* Entries shown *
(** ** After the results *)

(** X13. Once a session is in RESULTS, every further message gets the exit text
    (or "Take care."). Nothing is recorded: the session keeps its phase,
    responses and history, and only its activity stamp moves. *)
Theorem results_phase_answers_with_exit_text (fm : ConversationFlowManager)
    (id msg : string) (w : World) (s : SessionData) :
  ordinary_turn fm id msg w s 3 ->
  current_phase s = RESULTS ->
  process_user_message fm id msg w
  = (Ok (Reply.basic
           (or_default (exitResponse (intro (config fm))) "Take care.")
           RESULTS false),
     world_at w
       (dict_set id (set_last_activity (clock w (1 + ticks w)) s)
          (sessions w))
       (3 + ticks w)).
Proof.
  intros Hturn Hphase.
  enter_handler Hturn Hphase.
  reflexivity.
Qed.

Lemma results_phase_answers_with_exit_text_witness :
  exists w',
    process_user_message demo_flow "id0" "thank you"
      (demo_world_with finished_session)
    = (Ok (Reply.basic "Take care of yourself." RESULTS false), w')
    /\ dict_get "id0" (sessions w')
       = Some (set_last_activity 1000000 finished_session).
Proof.
  eexists. split.
  - apply (@results_phase_answers_with_exit_text demo_flow "id0" "thank you"
             (demo_world_with finished_session) finished_session).
    + apply ordinary_turn_demo;
        [lia | reflexivity | reflexivity | vm_compute; discriminate].
    + reflexivity.
  - reflexivity.
Defined.

(** ** A whole conversation *)

Lemma detector_level_world (sm : SafetyMonitor) (text : PyVal)
    (w0 w : World) :
  detector_level sm text w0 <> Some CRITICAL ->
  detector_level sm text w <> Some CRITICAL.
Proof.
  intros H.
  destruct (@check_for_crisis_not_critical sm text w0 w H) as [r [Hrun Hr]].
  destruct (check_for_crisis_run sm text w) as [r' [Hrun' [_ Hr']]].
  unfold detector_level. rewrite Hrun'. cbn.
  rewrite Hrun in Hrun'. injection Hrun' as <-.
  intros [= Hl].
  destruct text as [| b | z | t | | p | t];
    try (destruct Hr' as [Hn _]; congruence).
  destruct t as [|c t]; [destruct Hr' as [Hn _]; congruence|].
  destruct (matched_triggers sm (strip (lower (String c t)))).
  - destruct Hr' as [Hn _]. congruence.
  - destruct Hr' as (_ & _ & _ & Ho). congruence.
Qed.

Lemma answers_scored_world (fm : ConversationFlowManager)
    (tool : ScreeningTool) (w0 w : World) (answers : list string) :
  forall (scores : list Z) (n : nat),
    answers_scored fm tool w0 n answers scores ->
    answers_scored fm tool w n answers scores.
Proof.
  induction answers as [|a answers IH]; intros [|c scores] n; cbn; try tauto.
  intros (Hmap & Hc & Hlv & Hreg & Hrest).
  split; [now rewrite (@map_response_to_score_run fm a _ w0 w c Hmap)|].
  split; [exact Hc|].
  split; [now apply detector_level_world with (w0 := w0)|].
  split; [exact Hreg | now apply IH].
Qed.

Lemma answers_scored_length (fm : ConversationFlowManager)
    (tool : ScreeningTool) (w : World) (answers : list string) :
  forall (scores : list Z) (n : nat),
    answers_scored fm tool w n answers scores ->
    length scores = length answers.
Proof.
  induction answers as [|a answers IH]; intros [|c scores] n; cbn; try tauto.
  intros (_ & _ & _ & _ & Hrest). f_equal. now apply IH with (n := S n).
Qed.

(** The setting of the next turn, after a call that left [s'] in the table
    with its activity stamped one reading before the end of the call. *)
Lemma ordinary_turn_next (fm : ConversationFlowManager) (id msg : string)
    (w : World) (s' : SessionData) (d : dict SessionData) (n k m : nat) :
  calm w n ->
  (m + S k <= n)%nat -> (1 <= m)%nat ->
  last_activity s' = clock w (k + ticks w) ->
  crisis_detected s' = false ->
  detector_level (safety_monitor fm) (PyStr msg) w <> Some CRITICAL ->
  ordinary_turn fm id msg (world_at w (dict_set id s' d) (S k + ticks w)) s' m.
Proof.
  intros Hcalm Hm Hm1 Hla Hflag Hlv.
  split; [cbn; apply dict_get_set_same|].
  split; [unfold live_at; cbn; rewrite Hla; apply Hcalm; lia|].
  split; [eapply calm_weaken with (k := S k); [exact Hcalm | | | |];
          cbn; try reflexivity; lia|].
  split; [now apply detector_level_world with (w0 := w) | exact Hflag].
Qed.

* Problem *
Which lines of the material contain "tool"? List them.

* Response for this exercise *
    (tool : ScreeningTool) (w0 w : World) (answers : list string) :
    answers_scored fm tool w0 n answers scores ->
    answers_scored fm tool w n answers scores.
    (tool : ScreeningTool) (w : World) (answers : list string) :
    answers_scored fm tool w n answers scores ->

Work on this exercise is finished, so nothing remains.